Page 83 of The Devil's Canvas

“The infernal what?” I raise an eyebrow.

He doesn’t smile. His expression shifts—darker, weightier, like he’s speaking something sacred and dangerous.

“It’s not a spell,” he says, his voice like a prayer sealed with ash. “Not a ritual. It’s a progression. A descent. It begins the moment your soul reaches for mine—not with words, but with need. And yours already has.”

My breath catches. “What does that mean?”

“It means,” he says, dragging a hand through his hair, “the first call happens when you think of me. Not casually. Not in passing. It has to be real. Intimate. Vulnerable. When you feel something deep enough to break you open… the bond answers.” His throat works. “That first time—you invoked it. You didn’t know. But I felt it. In my blood. In every part of me.”

I look away, heat blooming beneath my skin. “You mean—”

“Yes.” His voice tightens. “That was the spark. That’s what woke it up.”

He continues before I can speak. “After that comes the kiss. The real one. That’s when I give you a piece of my essence. It latches into you—carves itself under your skin. That’s why you saw what you did. That’s why it felt like something ancient waking up.”

I nod slowly. “I remember.” The fire. The visions. The way it wasn’t just mine.

“Next comes the corruption touch,” he says. “Your body starts to respond. You’ll feel heat. Pain. Need. Even when I’m not there. The bond tightens. It feeds on proximity, on want, on denial. The more you resist, the more it takes.”

“It already is,” I murmur.

“I know.” He watches me. There’s a flicker of guilt there. Or maybe reverence.

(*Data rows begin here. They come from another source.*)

(* ===== verification/TcpServer.v ===== *)
(** * The TCP server

    [internal/network/tcp.go] and the connections of [client.go]: the set of
    clients, the table of joined peers, and the goroutines that read, route and
    write.  A goroutine is a list of operations, each of which the source does
    under one lock or as one atomic access, so that histories interleave the
    goroutines wherever the code lets them. *)

From S2P Require Import Prelude GoStrings GoTime Protocol.

Open Scope Z_scope.

Module TcpServer.

(** ** State *)

Definition maxConnections : nat := 256.
(** The capacity of a client's [writeCh]. *)
Definition writeBuf : nat := 16.

(** The progress of a [sync.Once]. *)
Inductive Once : Type := OnceNew | OnceRunning | OnceDone.

#[global] Instance Once_eq_dec : EqDecision Once.
Proof. solve_decision. Defined.

(** A [clientConn].  The channels [closed] and [writeCh] are closed together
    ([cc_chClosed]); [cc_conn] is what was written to the connection. *)
Record clientConn : Type := mkClientConn {
  cc_peerID : string;
  cc_displayName : string;
  cc_writeCh : list Message;
  cc_chClosed : bool;
  cc_closedN : bool;
  cc_once : Once;
  cc_conn : list Message
}.

Definition newClientConn : clientConn := mkClientConn EmptyString EmptyString [] false false OnceNew [].

(** What [enqueue]'s caller does when it returns false: nothing, remove the
    client, or also tell the sender. *)
Inductive on_fail : Type := FailIgnore | FailRemove | FailNotify (sender : nat) (message : Message).

(** The atomic operations, in the order they appear in the source. *)
Inductive op : Type :=
  | OpAccept                                              (* the count in [Serve] *)
  | OpAdd (c : nat)                                       (* [addClient] *)
  | OpStart (c : nat)                                     (* the two [go] statements *)
  | OpUnlist (c : nat)                                    (* [removeClient], locked part *)
  | OpClose (c : nat)                                     (* [once.Do] in [close] *)
  | OpFlag (c : nat)                                      (* the store to [closedN] *)
  | OpChannels (c : nat)                                  (* the channels and the connection *)
  | OpJoin (c : nat) (m : Message)                        (* the fields set on a join *)
  | OpRegister (c : nat) (peerID : string)                (* [registerPeer] *)
  | OpLookup (sender : nat) (m : Message)                 (* [s.peers] in [broadcast] *)
  | OpRecipients (sender : nat) (m : Message)             (* [s.clients] in [broadcast] *)
  | OpLoad (c : nat) (m : Message) (f : on_fail)          (* [enqueue], the load *)
  | OpSend (c : nat) (m : Message) (f : on_fail)          (* [enqueue], the select *)
  | OpNotify (sender : nat) (m : Message) (what : string) (* the system message *)
  | OpShutdown                                            (* [Shutdown], locked part *)
  | OpListener                                            (* [listener.Close] *)
  | OpWait                                                (* [s.wg.Wait] *)
  | OpExit.                                               (* the goroutine ends *)

(** The goroutines: [Serve], one reader and one writer per client, [Shutdown]. *)
Inductive thread : Type := Serving | Reader (c : nat) | Writer (c : nat) | Stopping.

#[global] Instance thread_eq_dec : EqDecision thread.
Proof. solve_decision. Defined.

Definition thread_code (t : thread) : nat * nat :=
  match t with Serving => (0, 0) | Reader c => (1, c) | Writer c => (2, c) | Stopping => (3, 0) end%nat.
Definition code_thread (n : nat * nat) : option thread :=
  match n with
  | (0, _) => Some Serving | (1, c) => Some (Reader c) | (2, c) => Some (Writer c) | (3, _) => Some Stopping
  | _ => None
  end%nat.

#[global] Instance thread_countable : Countable thread.
Proof. apply (inj_countable thread_code code_thread). by intros []. Defined.

Record Server : Type := mkServer {
  sv_clients : gset nat;
  sv_peers : gmap string nat;
  sv_closed : bool;
  sv_listening : bool;
  sv_shutdownOnce : bool;
  sv_conns : gmap nat clientConn;
  sv_threads : gmap thread (list op);
  sv_panicked : bool
}.

(** A server that listens and serves. *)
Definition NewServer : Server := mkServer ∅ ∅ false true false ∅ {[Serving := []]} false.

Definition with_clients f s := mkServer (f (sv_clients s)) (sv_peers s) (sv_closed s) (sv_listening s)
  (sv_shutdownOnce s) (sv_conns s) (sv_threads s) (sv_panicked s).
Definition with_peers f s := mkServer (sv_clients s) (f (sv_peers s)) (sv_closed s) (sv_listening s)
  (sv_shutdownOnce s) (sv_conns s) (sv_threads s) (sv_panicked s).
Definition with_conns f s := mkServer (sv_clients s) (sv_peers s) (sv_closed s) (sv_listening s)
  (sv_shutdownOnce s) (f (sv_conns s)) (sv_threads s) (sv_panicked s).
Definition with_threads f s := mkServer (sv_clients s) (sv_peers s) (sv_closed s) (sv_listening s)
  (sv_shutdownOnce s) (sv_conns s) (f (sv_threads s)) (sv_panicked s).
Definition panic s := mkServer (sv_clients s) (sv_peers s) (sv_closed s) (sv_listening s)
  (sv_shutdownOnce s) (sv_conns s) (sv_threads s) true.

Definition ActiveConnections (s : Server) : nat := size (sv_clients s).
(* ===== verification/Version.v ===== *)
(** * The version

    [internal/version/version.go]: what the build was stamped with and how it is
    shown.  The variables the linker may set, and what package [runtime] says,
    are arguments. *)

From S2P Require Import Prelude GoStrings.

Module Version.

(** The variables and their defaults. *)
Record Stamp : Type := mkStamp { vs_Version : string; vs_GitCommit : string; vs_BuildDate : string }.
Definition unstamped : Stamp := mkStamp "1.0.0" "dev" "unknown".

Record Runtime : Type := mkRuntime { rt_Version : string; rt_GOOS : string; rt_GOARCH : string }.

Record BuildInfo : Type := mkInfo {
  bi_Version : string; bi_GitCommit : string; bi_BuildDate : string;
  bi_GoVersion : string; bi_OS : string; bi_Arch : string
}.

Definition Info (v : Stamp) (r : Runtime) : BuildInfo :=
  mkInfo (vs_Version v) (vs_GitCommit v) (vs_BuildDate v) (rt_Version r) (rt_GOOS r) (rt_GOARCH r).

Definition String (v : Stamp) (r : Runtime) : string :=
  let info := Info v r in
  "SKALL v" +:+ bi_Version info +:+ " (commit: " +:+ bi_GitCommit info +:+ ", built: " +:+ bi_BuildDate info +:+ ", "
    +:+ bi_GoVersion info +:+ " " +:+ bi_OS info +:+ "/" +:+ bi_Arch info +:+ ")".

Definition Short (v : Stamp) : string := "v" +:+ vs_Version v.

Example version_text : String unstamped (mkRuntime "go1.24" "linux" "amd64") =
  "SKALL v1.0.0 (commit: dev, built: unknown, go1.24 linux/amd64)".
Proof. reflexivity. Qed.

End Version.
(** The outcome of an insertion, on every branch. *)
Lemma InsertMessage_calm m dir st w :
  let dir' := if decide (dir = EmptyString) then DirectionInbound else dir in
  let st' := if decide (st = EmptyString) then StatusPending else st in
  let t := formatTime (env_clock e (w_step w)) in
  InsertMessage m dir st e w =
  match Validate m with
  | Err x => (Err (ErrInvalidMessage x), w)
  | Ok _ =>
      match db_messages (w_db w) !! msg_ID m with
      | Some _ => (Err ErrDuplicateMessage, mkWorld (w_db w) (S (S (w_step w))))
      | None => (Ok (), mkWorld (with_messages <[msg_ID m := message_to_row m dir' st' t]> (w_db w))
                          (S (S (w_step w))))
      end
  end.
Proof.
  unfold InsertMessage. destruct (Validate m); [|done].
  unfold mbind at 1, DB_bind. rewrite nowUTC_eq. unfold mbind, DB_bind. rewrite run_calm. cbn [w_db].
  by destruct (db_messages (w_db w) !! msg_ID m).
Qed.

Lemma UpdateMessageStatus_calm i st w r : trimmed i → i ≠ EmptyString → st ≠ EmptyString →
  db_messages (w_db w) !! i = Some r →
  ∃ w' t, UpdateMessageStatus i st e w = (Ok (), w') ∧
    db_messages (w_db w') = <[i := set_status st t r]> (db_messages (w_db w)).
Proof.
  intros Ht Hi Hst Hr. unfold UpdateMessageStatus. rewrite Ht, !decide_False by done.
  unfold mbind, DB_bind. rewrite nowUTC_eq, exec_calm. cbn [w_db]. rewrite Hr, rows_affected_calm.
  by eexists _, _.
Qed.

(** The outcome of a deletion. *)
Lemma DeleteGroup_calm g w : TrimSpace g ≠ EmptyString →
  DeleteGroup g e w =
    (if decide (is_Some (db_groups (w_db w) !! TrimSpace g)) then Ok () else Err ErrNoRows,
     mkWorld (delete_group_row (TrimSpace g) (w_db w)).2 (S (S (w_step w)))).
Proof.
  intros Hg. unfold DeleteGroup. rewrite decide_False by done. unfold mbind, DB_bind.
  rewrite exec_calm. destruct (delete_group_row (TrimSpace g) (w_db w)) as [n d] eqn:E. rewrite rows_affected_calm.
  cbn [w_db w_step snd]. unfold delete_group_row in E.
  destruct (db_groups (w_db w) !! TrimSpace g) eqn:Eg; injection E as <- <-; cbn;
    [by rewrite decide_True by eauto|]. by rewrite decide_False by (by intros []).
Qed.

End Calm.

(** ** Text columns *)

Lemma mustParse_format t : in_year_range t → mustParseTime (formatTime t) = t.
Proof.
  intros H. unfold mustParseTime, formatTime. rewrite parse_format by done.
  case_decide as E; [|done]. pose proof (parse_format t H) as Hp. by rewrite E in Hp.
Qed.

Lemma default_nullIfEmpty s : default EmptyString (nullIfEmpty s) = TrimSpace s.
Proof. unfold nullIfEmpty. by case_decide. Qed.

(** ** Ordered queries *)

#[global] Instance row_le_trans : Transitive row_le.
Proof.
  intros a b c. unfold row_le.
  destruct (decide (row_timestamp a.2 = row_timestamp b.2)) as [E1|E1];
  destruct (decide (row_timestamp b.2 = row_timestamp c.2)) as [E2|E2];
  destruct (decide (row_timestamp a.2 = row_timestamp c.2)) as [E3|E3]; intros L1 L2; try congruence.
  - by etrans.
  - destruct E1. apply (anti_symm String.le); [done|]. by rewrite E3.
  - by etrans.
Qed.

#[global] Instance row_le_total : Total row_le.
Proof.
  intros a b. unfold row_le. repeat case_decide; try congruence; apply (total String.le).
Qed.
(* ===== verification/Backoff.v ===== *)
(** * Retrying with exponential backoff

    [internal/network/p2p/backoff.go]: the schedule of delays, its cap, and the
    loop that retries an operation.  Floating-point steps are those of IEEE 754;
    what a machine makes of a conversion out of range, the random numbers, the
    outcomes of the operation and of the context are inputs. *)

From S2P Require Import Prelude GoTime GoFloat.

Open Scope Z_scope.

Module Backoff.

(** ** Configuration *)

Record BackoffConfig : Type := mkConfig {
  bc_InitialInterval : Z; bc_MaxInterval : Z; bc_Multiplier : float64;
  bc_MaxRetries : Z; bc_Jitter : bool
}.

Definition DefaultBackoffConfig : BackoffConfig :=
  mkConfig (1 * second) (60 * second) (float_const 2 1) 5 true.

Record Backoff : Type := mkBackoff { bo_cfg : BackoffConfig; bo_currentDelay : Z; bo_attempts : Z }.

(** The defaults [NewBackoff] fills in. *)
Definition normalize (cfg : BackoffConfig) : BackoffConfig :=
  let initial := if bc_InitialInterval cfg <=? 0 then 1 * second else bc_InitialInterval cfg in
  let max := if bc_MaxInterval cfg <=? 0 then 60 * second else bc_MaxInterval cfg in
  let max := if max <? initial then initial else max in
  let mult := if float_le (bc_Multiplier cfg) (float_const 1 1) then float_const 2 1 else bc_Multiplier cfg in
  mkConfig initial max mult (bc_MaxRetries cfg) (bc_Jitter cfg).

Definition NewBackoff (cfg : BackoffConfig) : Backoff :=
  let cfg := normalize cfg in mkBackoff cfg (bc_InitialInterval cfg) 0.

(** ** Steps *)

Definition Reset (b : Backoff) : Backoff := mkBackoff (bo_cfg b) (bc_InitialInterval (bo_cfg b)) 0.

Definition Attempts (b : Backoff) : Z := bo_attempts b.

Definition HasNext (b : Backoff) : bool :=
  if bc_MaxRetries (bo_cfg b) <=? 0 then true else bo_attempts b <? bc_MaxRetries (bo_cfg b).

Section Machine.
(** What the machine makes of a conversion to [int64] out of range. *)
Context (out : float64 → Z).

(** The delay after [d]. *)
Definition advance (cfg : BackoffConfig) (d : Z) : Z :=
  let next := int_of_float out (float_mul (float_of_int d) (bc_Multiplier cfg)) in
  if bc_MaxInterval cfg <? next then bc_MaxInterval cfg else next.

(** [delay * (0.8 + rand*0.4)]. *)
Definition jitter (rand : float64) (delay : Z) : Z :=
  let factor := float_add (float_const 8 10) (float_mul rand (float_const 4 10)) in
  int_of_float out (float_mul (float_of_int delay) factor).

(** [rand] is what the generator answers. *)
Definition NextDelay (rand : float64) (b : Backoff) : Z * Backoff :=
  let delay := bo_currentDelay b in
  let b := mkBackoff (bo_cfg b) (advance (bo_cfg b) delay) (wrap64 (bo_attempts b + 1)) in
  (if bc_Jitter (bo_cfg b) then jitter rand delay else delay, b).

Section Retry.
Context {E : Type}.

Inductive sleep_error : Type := ErrMaxRetriesReached | CtxErr (e : E).

(** [ctx] is the error of the context if it is done before the timer fires. *)
Definition Sleep (rand : float64) (ctx : option E) (b : Backoff) : Backoff * option sleep_error :=
  if negb (HasNext b) then (b, Some ErrMaxRetriesReached) else
  let '(_, b) := NextDelay rand b in (b, CtxErr <$> ctx).

(** The outcomes of the calls of the operation ([None] is success), of the
    context during the sleeps, and the random numbers. *)
Record World : Type := mkWorld { w_op : nat → option E; w_ctx : nat → option E; w_rand : nat → float64 }.

(** The loop from the [n]-th call on: its result and the number of calls made,
    [None] when the fuel runs out. *)
Fixpoint retry_loop (fuel : nat) (w : World) (n : nat) (b : Backoff) : option (result E () * nat) :=
  match fuel with
  | O => None
  | S fuel =>
      match w_op w n with
      | None => Some (Ok (), S n)
      | Some lastErr =>
          match Sleep (w_rand w n) (w_ctx w n) b with
          | (_, Some ErrMaxRetriesReached) => Some (Err lastErr, S n)
          | (_, Some (CtxErr e)) => Some (Err e, S n)
          | (b, None) => retry_loop fuel w (S n) b
          end
      end
  end.

Definition Retry (fuel : nat) (cfg : BackoffConfig) (w : World) : option (result E () * nat) :=
  retry_loop fuel w 0 (NewBackoff cfg).

End Retry.
End Machine.

(** ** Specification *)

(** The state after a number of delays. *)
Fixpoint delays (out : float64 → Z) (n : nat) (rands : nat → float64) (b : Backoff) : Backoff :=
  match n with
  | O => b
  | S n => (NextDelay out (rands n) (delays out n rands b)).2
  end.

(** The first call of at most [m] more that succeeds, or after which the
    context is done; the calls are numbered from [n]. *)
Fixpoint outcome {E} (w : World (E:=E)) (n m : nat) : result E () * nat :=
  match w_op w n with
  | None => (Ok (), S n)
  | Some e =>
      match m with
      | O => (Err e, S n)
      | S m => match w_ctx w n with Some x => (Err x, S n) | None => outcome w (S n) m end
      end
  end.

(** An amd64 conversion out of range. *)
Definition out_amd64 (x : float64) : Z := - 2 ^ 63.

End Backoff.

Import Backoff.

(** ** The schedule *)

Lemma normalize_bounds cfg : let c := normalize cfg in
  0 < bc_InitialInterval c ≤ bc_MaxInterval c.
Proof.
  unfold normalize. cbn [bc_InitialInterval bc_MaxInterval]. unfold second.
  destruct (Z.leb_spec (bc_InitialInterval cfg) 0), (Z.leb_spec (bc_MaxInterval cfg) 0);
    match goal with |- context [?a <? ?b] => destruct (Z.ltb_spec a b) end; lia.
Qed.

Lemma advance_capped out cfg d : advance out cfg d ≤ bc_MaxInterval cfg.
Proof. unfold advance. case_match eqn:H; [lia|]. apply Z.ltb_ge in H. lia. Qed.

Lemma delays_cfg out n rands b : bo_cfg (delays out n rands b) = bo_cfg b.
Proof. induction n as [|n IH]; [done|]. cbn [delays NextDelay snd bo_cfg]. exact IH. Qed.

Lemma delays_step out n rands b : bo_currentDelay (delays out (S n) rands b) =
  advance out (bo_cfg b) (bo_currentDelay (delays out n rands b)).
Proof. cbn [delays]. unfold NextDelay. cbn [snd bo_currentDelay]. by rewrite delays_cfg. Qed.

(** ** The loop *)

Lemma retry_loop_mono {E} out fuel k (w : World (E:=E)) n b r :
  retry_loop out fuel w n b = Some r → retry_loop out (fuel + k) w n b = Some r.
Proof.
  revert n b. induction fuel as [|fuel IH]; intros n b; [done|]. cbn [retry_loop Nat.add].
  destruct (w_op w n); [|done]. destruct (Sleep _ _ _ _) as [b' [[]|]]; auto.
Qed.

(** With [m] retries left the loop does at most [m + 1] calls. *)
Lemma retry_loop_outcome {E} out (w : World (E:=E)) m n b : 0 < bc_MaxRetries (bo_cfg b) < 2 ^ 63 → 0 ≤ bo_attempts b →
  bo_attempts b + Z.of_nat m = bc_MaxRetries (bo_cfg b) →
  retry_loop out (S m) w n b = Some (outcome w n m).
Proof.
  revert n b. induction m as [|m IH]; intros n b Hmax Ha Hm; cbn [retry_loop outcome];
    (destruct (w_op w n); [|done]); unfold Sleep, HasNext;
    rewrite (proj2 (Z.leb_gt (bc_MaxRetries _) 0)) by lia.
  - by rewrite (proj2 (Z.ltb_ge _ _)) by lia.
  - rewrite (proj2 (Z.ltb_lt _ _)) by lia. cbn [negb NextDelay].
    destruct (w_ctx w n); [done|]. cbn [fmap option_fmap option_map].
    apply IH; cbn [bo_cfg bo_attempts]; rewrite ?wrap64_id by (unfold int64; lia); lia.
Qed.

Lemma outcome_calls {E} (w : World (E:=E)) n m : (S n ≤ (outcome w n m).2 ≤ S n + m)%nat.
Proof.
  revert n. induction m as [|m IH]; intros n; cbn [outcome]; destruct (w_op w n); cbn; try lia.
  destruct (w_ctx w n); cbn; [lia|]. specialize (IH (S n)). lia.
Qed.

(** ** Properties *)

(** C26: a bounded [Retry] ends: with [MaxRetries] positive it calls the operation at
    least once and at most [MaxRetries + 1] times, whatever the operation, the
    context, the random numbers and the machine do, and its result is the one of
    the first success or of the first sleep the context ends, or the error of the
    last call. *)
Theorem Retry_terminates {E} out cfg (w : World (E:=E)) fuel : 0 < bc_MaxRetries cfg < 2 ^ 63 →
  (Z.to_nat (bc_MaxRetries cfg) < fuel)%nat →
  ∃ r k, Retry out fuel cfg w = Some (r, k) ∧ (1 ≤ k)%nat ∧ Z.of_nat k ≤ bc_MaxRetries cfg + 1 ∧
    (r, k) = outcome w 0 (Z.to_nat (bc_MaxRetries cfg)).
Proof.
  intros Hm Hf. set (m := Z.to_nat (bc_MaxRetries cfg)) in *. pose proof (outcome_calls w 0 m) as Hc.
  destruct (outcome w 0 m) as [r k] eqn:E0. exists r, k. cbn in Hc. split_and!; [|lia|lia|done].
  unfold Retry. replace fuel with (S m + (fuel - S m))%nat by lia. apply retry_loop_mono.
  rewrite <- E0. apply retry_loop_outcome; cbn; lia.
Qed.

Lemma Retry_terminates_witness : ∃ k, Retry out_amd64 6 DefaultBackoffConfig
  (mkWorld (λ n, Some n) (λ _, None) (λ _, float_const 1 2)) = Some (Err 5%nat, k).
Proof.
  destruct (Retry_terminates out_amd64 DefaultBackoffConfig
    (mkWorld (λ n, Some n) (λ _, None) (λ _, float_const 1 2)) 6) as (r & k & H & _ & _ & Ho).
  - vm_compute. split; reflexivity.
  - vm_compute. lia.
  - exists k. rewrite H. injection Ho as -> _. reflexivity.
Defined.

(** An unlimited [Retry] of an operation that always fails never returns while
    its context lasts. *)
Theorem Retry_unlimited {E} out cfg (w : World (E:=E)) fuel : bc_MaxRetries cfg ≤ 0 →
  (∀ n, is_Some (w_op w n)) → (∀ n, w_ctx w n = None) → Retry out fuel cfg w = None.
Proof.
  intros Hm Hop Hctx. unfold Retry. assert (Hc : bc_MaxRetries (bo_cfg (NewBackoff cfg)) ≤ 0) by done.
  generalize 0%nat. revert Hc. generalize (NewBackoff cfg) as b. induction fuel as [|fuel IH]; intros b Hc n; [done|].
  cbn [retry_loop]. destruct (Hop n) as [e ->]. unfold Sleep, HasNext. rewrite (proj2 (Z.leb_le _ _)) by done.
  cbn [negb NextDelay]. rewrite Hctx. cbn [fmap option_fmap option_map]. by apply IH.
Qed.

Lemma Retry_unlimited_witness : Retry out_amd64 20 (mkConfig 0 0 (float_const 2 1) 0 false)
  (mkWorld (λ n, Some n) (λ _, None) (λ _, float_const 1 2)) = None.
Proof. apply Retry_unlimited; [cbn; lia|intros n; by eexists|done]. Defined.

(** The default delays double from one second and stay at sixty: before jitter
    the delay after [n] attempts is the lesser of [2^n] and sixty seconds. *)
Theorem default_schedule out rands n :
  bo_currentDelay (delays out n rands (NewBackoff DefaultBackoffConfig)) = Z.min (2 ^ Z.of_nat n) 60 * second.
Proof.
  assert (Hs : ∀ d, d ∈ [1; 2; 4; 8; 16; 32; 60] → advance out (normalize DefaultBackoffConfig) (d * second) = Z.min (2 * d) 60 * second).
  { intros d Hd. repeat (apply elem_of_cons in Hd as [->|Hd]; [vm_compute; reflexivity|]). by apply elem_of_nil in Hd. }
  assert (H : Z.min (2 ^ Z.of_nat n) 60 ∈ [1; 2; 4; 8; 16; 32; 60] ∧
    bo_currentDelay (delays out n rands (NewBackoff DefaultBackoffConfig)) = Z.min (2 ^ Z.of_nat n) 60 * second); [|apply H].
  induction n as [|n [IHe IH]]; [split; [set_solver|reflexivity]|].
  rewrite delays_step, IH. change (bo_cfg (NewBackoff DefaultBackoffConfig)) with (normalize DefaultBackoffConfig).
  rewrite Hs by done. assert (Hmin : Z.min (2 ^ Z.of_nat (S n)) 60 = Z.min (2 * Z.min (2 ^ Z.of_nat n) 60) 60)
    by (rewrite Nat2Z.inj_succ, Z.pow_succ_r by lia; lia).
  rewrite Hmin. split; [|done].
  repeat (apply elem_of_cons in IHe as [->|IHe]; [vm_compute; repeat (first [by left|right])|]). by apply elem_of_nil in IHe.
Qed.

(** C40: no configuration, machine or random number makes the delay exceed the
    maximum interval. *)
Theorem delay_capped out cfg rands n :
  let b := delays out n rands (NewBackoff cfg) in bo_currentDelay b ≤ bc_MaxInterval (bo_cfg b).
Proof.
  cbn zeta. rewrite delays_cfg. destruct n as [|n]; [apply normalize_bounds|]. rewrite delays_step. apply advance_capped.
Qed.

“And the final step?” I ask.

He exhales, slow and deliberate. “Consummation.” He meets my eyes. “But not the way you think. It’s not sex that seals it. Not entirely. It’s what happens after. What you give.”

“What I give?”

“Yourself,” he says. “Your mortality. Your softness. The part of you that isn’t ready to become something else.” A beat passes. “It hurts. Only you can do it. I can’t help you. I can only hold you through it.”

Something cold and electric dances down my spine. “And after?”

“If you survive it,” he says, voice almost reverent, “you’re rewritten. The Mark completes. The bond finalizes. But not with a bite—not anymore. Not with blood. With will. With sacrifice. With something you can’t take back.”

I go quiet.

“Then,” he says, softer now, “if you want… you speak my true name. That’s the knot. The end. If you say it, you bind us. Forever. If I die, you suffer. If you die, so do I. If we’re apart too long...”

“It hurts,” I finish for him.

He nods once. “More than anything.”

The silence stretches between us, dense and trembling.

“What if I don’t want to?”

His voice doesn’t waver. “I won’t take you. This isn’t about power. This is about choice. Yours.”

I think about Julian. The bond. I don’t know how to hold all of this. It doesn’t fit inside me.

My father didn’t just ignore me. He didn’t just favor her. Hesoldme. Carved out my soul and handed it to Melanie like a gift, wrapped in applause and red carpet lighting.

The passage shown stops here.